Helen Benedict is the author of five novels and five books of nonfiction. Her new nonfiction book, THE LONELY SOLDIER: THE PRIVATE WAR OF WOMEN SERVING IN IRAQ, will be out from Beacon Press in April 2009. Benedict's play based on the book, THE LONELY SOLDIER MONOLOGUES, is to be performed in New York City at The Theater for the New City from March 5-22, and at La MaMa on March 17. Her article on the subject, "The Private War of Women Soldiers" (Salon, March 2007) was awarded The James Aronson Award for Social Justice Journalism in 2008. For other articles on women soldiers, see Essays and links to left.
Benedict's newest novel, THE EDGE OF EDEN, set in Seychelles in 1960, is to be published by Soho Press in November, 2009. Her other novels are THE OPPOSITE OF LOVE, THE SAILOR'S WIFE, BAD ANGEL and A WORLD LIKE THIS. Her nonfiction includes VIRGIN OR VAMP: HOW THE PRESS COVERS SEX CRIMES, PORTRAITS IN PRINT and RECOVERY: HOW TO SURVIVE SEXUAL ASSAULT.

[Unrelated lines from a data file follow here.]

(** On a concrete handler: a cached label serves a request that differs in
    letter case and version and nothing is sent; asked for a model the cached
    list does not serve, the handler fetches the listing, which replaces the
    cached list, and finds the deployment there, or fails for a model whose
    only deployment is stopped. *)
Lemma getDeploymentForModel_matches_or_refreshes_once_witness :
  getDeploymentForModel Example.toString Example.env "Claude-3-5-Sonnet:20241022"
      (set_deployments [Deployment.mk (JStr "d1") "claude-3-5-sonnet:v1"] Example.fresh)
    = (Val (JStr "d1"),
       set_deployments [Deployment.mk (JStr "d1") "claude-3-5-sonnet:v1"] Example.fresh)
  /\ getDeploymentForModel Example.toString Example.env "gpt-4o"
       (set_deployments [Deployment.mk (JStr "d0") "claude-3-5-sonnet:v0"] Example.fresh)
     = (Val (JStr "d5"),
        set_deployments [ Deployment.mk (JStr "d1") "claude-3-5-sonnet:v1";
                          Deployment.mk (JStr "d5") "gpt-4o:latest" ]
          (snd (getAiCoreDeployments Example.toString Example.env
                  (set_deployments [Deployment.mk (JStr "d0") "claude-3-5-sonnet:v0"]
                     Example.fresh))))
  /\ getDeploymentForModel Example.toString Example.env "gpt-4"
       (set_deployments [Deployment.mk (JStr "d0") "claude-3-5-sonnet:v0"] Example.fresh)
     = (Throw (Err "No running deployment found for model gpt-4"),
        set_deployments [ Deployment.mk (JStr "d1") "claude-3-5-sonnet:v1";
                          Deployment.mk (JStr "d5") "gpt-4o:latest" ]
          (snd (getAiCoreDeployments Example.toString Example.env
                  (set_deployments [Deployment.mk (JStr "d0") "claude-3-5-sonnet:v0"]
                     Example.fresh)))).
Proof.
  split; [|split].
  - apply (proj1 (proj2 (proj2 (getDeploymentForModel_matches_or_refreshes_once
             Example.toString Example.env "Claude-3-5-Sonnet:20241022"
             (set_deployments [Deployment.mk (JStr "d1") "claude-3-5-sonnet:v1"] Example.fresh))))
           [Deployment.mk (JStr "d1") "claude-3-5-sonnet:v1"]
           (Deployment.mk (JStr "d1") "claude-3-5-sonnet:v1")); [reflexivity|].
    exists [], []. split; [reflexivity|]. split; [constructor|]. vm_compute. reflexivity.
  - destruct (proj2 (proj2 (proj2 (getDeploymentForModel_matches_or_refreshes_once
             Example.toString Example.env "gpt-4o"
             (set_deployments [Deployment.mk (JStr "d0") "claude-3-5-sonnet:v0"]
                Example.fresh)))))
      as (_ & Hlist & _).
    + simpl. constructor; [|constructor]. intros H. vm_compute in H. discriminate.
    + refine (proj1 (Hlist [ Deployment.mk (JStr "d1") "claude-3-5-sonnet:v1";
                             Deployment.mk (JStr "d5") "gpt-4o:latest" ] _ _)
                (Deployment.mk (JStr "d5") "gpt-4o:latest") _);
        [vm_compute; reflexivity|].
      exists [Deployment.mk (JStr "d1") "claude-3-5-sonnet:v1"], [].
      split; [reflexivity|]. split; [|vm_compute; reflexivity].
      constructor; [|constructor]. intros H. vm_compute in H. discriminate.
  - destruct (proj2 (proj2 (proj2 (getDeploymentForModel_matches_or_refreshes_once
             Example.toString Example.env "gpt-4"
             (set_deployments [Deployment.mk (JStr "d0") "claude-3-5-sonnet:v0"]
                Example.fresh)))))
      as (_ & Hlist & _).
    + simpl. constructor; [|constructor]. intros H. vm_compute in H. discriminate.
    + refine (proj2 (Hlist [ Deployment.mk (JStr "d1") "claude-3-5-sonnet:v1";
                             Deployment.mk (JStr "d5") "gpt-4o:latest" ] _ _) _);
        [vm_compute; reflexivity|].
      constructor; [|constructor; [|constructor]]; intros H; vm_compute in H; discriminate.
Defined.

(** On a handler configured with an empty secret. *)
Lemma getAiCoreDeployments_not_configured_witness :
  getAiCoreDeployments Example.toString Example.env Example.unconfigured
    = (Val [Deployment.mk (JStr "notconfigured") "ai-core-not-configured"],
       Example.unconfigured)
  /\ fst (getDeploymentForModel Example.toString Example.env "gpt-4o" Example.unconfigured)
       = Throw (Err "No running deployment found for model gpt-4o")
  /\ trace (snd (getDeploymentForModel Example.toString Example.env "gpt-4o"
                   Example.unconfigured)) = [].
Proof.
  destruct (getAiCoreDeployments_not_configured Example.toString Example.env
              Example.unconfigured eq_refl) as [Hfetch Hresolve].
  split; [exact Hfetch|].
  destruct (Hresolve "gpt-4o") as (Herr & Htrace & _).
  - left. reflexivity.
  - vm_compute. discriminate.
  - split; assumption.
Defined.

(** ** Stream parsers *)

Section Loops.

Context {S X : Type}.
Variable body : X -> Gen S bool.

(** A loop over [xs ++ ys] is the loop over [xs] followed, unless it returned,
    by the loop over [ys]. *)
Lemma forOf_app (xs ys : list X) (s : S) :
  Monad.forOf body (xs ++ ys) s =
    Monad.gbind (Monad.forOf body xs)
      (fun returned => if returned then Monad.gret true else Monad.forOf body ys) s.
Proof.
  revert s. induction xs as [|x xs IH]; intros s; simpl.
  - unfold Monad.gbind, Monad.gret.
    destruct (Monad.forOf body ys s) as [out r]. reflexivity.
  - unfold Monad.gbind.
    destruct (body x s) as [out [[returned|e] s1]]; [|reflexivity].
    destruct returned.
    + unfold Monad.gret. simpl. now rewrite !app_nil_r.
    + rewrite IH. unfold Monad.gbind.
      destruct (Monad.forOf body xs s1) as [out1 [[returned|e] s2]]; [|reflexivity].
      destruct returned; simpl.
      * now rewrite !app_nil_r.
      * destruct (Monad.forOf body ys s2) as [out2 r]. now rewrite app_assoc.
Qed.

(** An element on which the body does nothing can be left out. *)
Lemma forOf_skip (x : X) (xs ys : list X) (s : S) :
  (forall s', body x s' = ([], (Val false, s'))) ->
  Monad.forOf body (xs ++ x :: ys) s = Monad.forOf body (xs ++ ys) s.
Proof.
  intros Hskip. rewrite !forOf_app. unfold Monad.gbind.
  destruct (Monad.forOf body xs s) as [out [[returned|e] s1]]; [|reflexivity].
  destruct returned; [reflexivity|].
  cbn [Monad.forOf]. unfold Monad.gbind. rewrite Hskip.
  destruct (Monad.forOf body ys s1) as [out2 r]. reflexivity.
Qed.

(** Once the body has returned, what follows is not looked at. *)
Lemma forOf_returned (xs ys : list X) (s s1 : S) (out : list ApiStreamChunk) :
  Monad.forOf body xs s = (out, (Val true, s1)) ->
  Monad.forOf body (xs ++ ys) s = (out, (Val true, s1)).
Proof.
  intros H. rewrite forOf_app. unfold Monad.gbind. rewrite H.
  unfold Monad.gret. now rewrite app_nil_r.
Qed.

End Loops.

(** The loop over the chunks and, inside, over the lines of each chunk is one
    loop over all the lines. *)
Lemma forOf_lines {S} (line : string -> Gen S bool) (cs : list string) (s : S) :
  Monad.forOf (fun chunk => Monad.forOf line (linesOf chunk)) cs s
    = Monad.forOf line (flat_map linesOf cs) s.
Proof.
  revert s. induction cs as [|c cs IH]; intros s; simpl; [reflexivity|].
  rewrite forOf_app. unfold Monad.gbind.
  destruct (Monad.forOf line (linesOf c) s) as [out [[returned|e] s1]]; [|reflexivity].
  destruct returned; [reflexivity|]. now rewrite IH.
Qed.

Lemma consume_lines {S} (line : string -> Gen S bool) (stream : Stream) (s : S) :
  (fst (consume line stream s), fst (snd (consume line stream s)))
    = finish stream (Monad.forOf line (linesOfStream stream) s).
Proof.
  unfold consume, linesOfStream, finish, Monad.gbind.
  rewrite forOf_lines.
  destruct (Monad.forOf line (flat_map linesOf (chunks stream)) s)
    as [out [[returned|e] s1]]; [|reflexivity].
  destruct returned; simpl; [now rewrite app_nil_r|].
  destruct (broken stream); simpl; now rewrite app_nil_r.
Qed.

Lemma withLocals_run {S T A} (init : T) (g : Gen T A) (s : S) :
  withLocals init g s = (fst (g init), (fst (snd (g init)), s)).
Proof.
  unfold withLocals. destruct (g init) as [out [r t]]. reflexivity.
Qed.

Section Parsers.

Variable JSON_parse : string -> option JS.
Variable ToString : JS -> Res string.
Variable coercedPositive : JS -> bool.

Lemma streamCompletion_lines {S} (stream : Stream) (s : S) :
  streamCompletion JSON_parse stream s =
    (fst (finish stream (Monad.forOf (anthropicLine JSON_parse) (linesOfStream stream) noUsage)),
     (snd (finish stream (Monad.forOf (anthropicLine JSON_parse) (linesOfStream stream) noUsage)),
      s)).
Proof.
  unfold streamCompletion. rewrite withLocals_run.
  rewrite <- (consume_lines (anthropicLine JSON_parse) stream noUsage). reflexivity.
Qed.

Lemma streamCompletionGPT_lines {S} (stream : Stream) (s : S) :
  streamCompletionGPT JSON_parse ToString coercedPositive stream s =
    (fst (finish stream
            (Monad.forOf (gptLine JSON_parse ToString coercedPositive) (linesOfStream stream) noTotals)),
     (snd (finish stream
            (Monad.forOf (gptLine JSON_parse ToString coercedPositive) (linesOfStream stream) noTotals)),
      s)).
Proof.
  unfold streamCompletionGPT. rewrite withLocals_run.
  rewrite <- (consume_lines (gptLine JSON_parse ToString coercedPositive) stream noTotals). reflexivity.
Qed.

(** A [data: ] line whose rest is not JSON leaves no chunk and no change. *)
Lemma anthropicLine_malformed (line : string) (u : Usage) :
  Str.startsWith line "data: " = true ->
  JSON_parse (Str.slice 6 line) = None ->
  anthropicLine JSON_parse line u = ([], (Val false, u)).
Proof.
  intros Hdata Hparse. unfold anthropicLine, parseJson, liftRes. unfold_m.
  rewrite Hdata, Hparse. reflexivity.
Qed.

Lemma gptLine_malformed (line : string) (t : Totals) :
  isSentinel line = false ->
  Str.startsWith line "data: " = true ->
  JSON_parse (Str.slice 6 line) = None ->
  gptLine JSON_parse ToString coercedPositive line t = ([], (Val false, t)).
Proof.
  unfold isSentinel. intros Hsentinel Hdata Hparse.
  unfold gptLine, parseJson, liftRes. unfold_m.
  rewrite Hsentinel, Hdata, Hparse. reflexivity.
Qed.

Helen Benedict's articles and essays have appeared in The New York Times Book Review, Salon, Ms., In These Times, The Women's Review of Books, The Nation and elsewhere. She is a professor of journalism at Columbia University.
May 7, 2009: Peter Bearman - "Narrative Networks"
Peter Bearman is Director the Lazarsfeld Center for the Social Sciences, the Cole Professor of Social Science, and Co-Director of the Health & Society Scholars Program. He was the founding director of ISERP, serving from the Institute's launch in 2000 until 2008. A recipient of the NIH Director's Pioneer Award in 2007, Bearman is currently investigating the social determinants of the autism epidemic. Current projects also include an ethnographic study of the funeral industry and, with support from the American Legacy Foundation, an investigation of the social and economic consequences of tobacco control policy.
A specialist in network analysis, he co-designed the National Longitudinal Study of Adolescent Health and has used the data extensively for research on topics including adolescent sexual networks, networks of disease transmission, and genetic influences on same-sex preference. He has also conducted research in historical sociology, including Relations into Rhetorics: Local Elite Social Structure in Norfolk, England, 1540-1640 (Rutgers, 1993). He is the author of Doormen (University of Chicago Press, 2005).